== TASK GOAL ==
Lines from the one containing "Import Aggregator Sched." through the last one in the data below: write them out word for word, and only them.

== RECORDS FOR THE TASK ==

(** C5. A reconciliation pass removes nothing from the server: every
    item of the store before [force_sync] is in the store after it, a
    directory still a directory and a file still a file, whatever the
    local tree holds and whatever happens to the requests; and the
    pass sends no delete request. *)
Theorem reconciliation_never_deletes
    (sync_folder : list string) (path : option string) (w : world E) :
  let r := force_sync sync_folder path w in
  (∀ loc n, remote w !! loc = Some n →
     ∃ n', remote r.1.2 !! loc = Some n' ∧
           Server.node_is_dir n' = Server.node_is_dir n) ∧
  Forall (fun e => is_delete_request e = false) r.2.
Proof.
  apply (ClientFacts.force_sync_within keeps_remote
           (fun e => is_delete_request e = false) sync_folder).
  - apply keeps_remote_refl.
  - apply keeps_remote_trans.
  - intros u w'. apply through_keeps. intros now st.
    apply ServerFacts.upload_file_keeps.
  - intros u c w'. apply through_keeps. intros now st.
    apply ServerFacts.upload_file_keeps.
  - intros w'. unfold keeps_remote. cbn. unfold get_files.
    destruct (next_request (around w')) as [[[] now] e']; cbn;
      apply ServerFacts.keeps_refl.
  - intros p w'. apply ServerFacts.keeps_refl.
  - auto.
  - done.
Qed.

(** C3, as the code has it. Deleting a path that is not in the store:
    the server answers 404 and leaves the store as it is; the client
    sends the one request, gets the 404, prints nothing, sends nothing
    more and returns. The relative path is one that the URL hands on as
    it is written ([url_safe]): of a path such as [a#b.txt] only [a]
    reaches the server, which then deletes [a] if it holds it. *)
Theorem delete_absent_not_found_tolerated
    (rel : string) (w : world E) (now : Z) (e' : E) :
  url_safe rel = true →
  remote w !! Server.storage_path rel = None →
  next_request (around w) = (Delivered, now, e') →
  Server.delete_file rel (remote w) = (Server.error404, remote w) ∧
  _delete_path rel w =
    (tt, World (remote w) e',
     [DeleteRequest rel (Response 404 "File not found")]).
Proof.
  intros Hsafe Habsent Hnet. split; [by apply ServerFacts.delete_file_absent|].
  unfold _delete_path, mbind, cmd_bind, call. cbn. unfold through.
  rewrite Hnet, (request_path_safe rel Hsafe). cbn.
  by rewrite ServerFacts.delete_file_absent.
Qed.

End deployed.

(** C3, as it is worded, does not hold: the delete of a path the store
    does not hold is answered 404, not with a success. *)
Lemma delete_absent_is_not_success :
  Server.empty_storage 0 !! Server.storage_path "old.txt" = None ∧
  Server.status_code
    (Server.delete_file "old.txt" (Server.empty_storage 0)).1 ≠ 200.
Proof. split; [reflexivity|]. vm_compute. discriminate. Qed.

(** Deleting [old.txt], which the server of [office] does not hold. *)
Lemma delete_absent_not_found_tolerated_witness :
  url_safe "old.txt" = true ∧
  remote office !! Server.storage_path "old.txt" = None ∧
  _delete_path "old.txt" office =
    (tt, office, [DeleteRequest "old.txt" (Response 404 "File not found")]).
Proof.
  split; [reflexivity|]. split; [reflexivity|].
  apply (delete_absent_not_found_tolerated "old.txt" office 1000 desk);
    reflexivity.
Defined.



(** An event for [/tmp/elsewhere.txt] while [/sync] is watched. *)
Lemma event_outside_sync_folder_ignored_witness :
  _handle_event sync added "/tmp/elsewhere.txt" office = (tt, office, []).
Proof.
  apply (ClientFacts.event_outside_sync_folder_ignored sync added
           "/tmp/elsewhere.txt" office).
  intros [k Hk]. vm_compute in Hk. discriminate.
Defined.

(** C7, on the code. The server holds a directory [report]; the local
    [report] is a file. Each upload is answered 500; [_upload_file]
    sends the file three times in a row and prints nothing. *)
Lemma rejected_upload_is_retried :
  (_upload_file sync ["/"; "sync"; "report"] office).2 =
    [Open ["/"; "sync"; "report"] (Opened "figures");
     PostFile "report" "figures" (Response 500 EmptyString);
     Open ["/"; "sync"; "report"] (Opened "figures");
     PostFile "report" "figures" (Response 500 EmptyString);
     Open ["/"; "sync"; "report"] (Opened "figures");
     PostFile "report" "figures" (Response 500 EmptyString)].
Proof. vm_compute. reflexivity. Qed.

(** The upload loop of [client_new.py] does the same. *)
Lemma rejected_upload_is_retried_by_older_handler :
  upload_requests
    (ClientNew.upload_attempts 3 ["/"; "sync"; "report"] "report" office).2 =
    [("report", Response 500 EmptyString);
     ("report", Response 500 EmptyString);
     ("report", Response 500 EmptyString)].
Proof. vm_compute. reflexivity. Qed.

End DeploymentFacts.

(** ** Threads: which dispatches can overlap *)

Module SchedFacts.
Import Aggregator Sched.

Lemma omap_cons {A B} (f : A → option B) (x : A) (l : list A) :
  omap f (x :: l) =
  match f x with Some y => y :: omap f l | None => omap f l end.
Proof. reflexivity. Qed.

== REPLY TO THE TASK ==
Import Aggregator Sched.

Lemma omap_cons {A B} (f : A → option B) (x : A) (l : list A) :
  omap f (x :: l) =
  match f x with Some y => y :: omap f l | None => omap f l end.
Proof. reflexivity. Qed.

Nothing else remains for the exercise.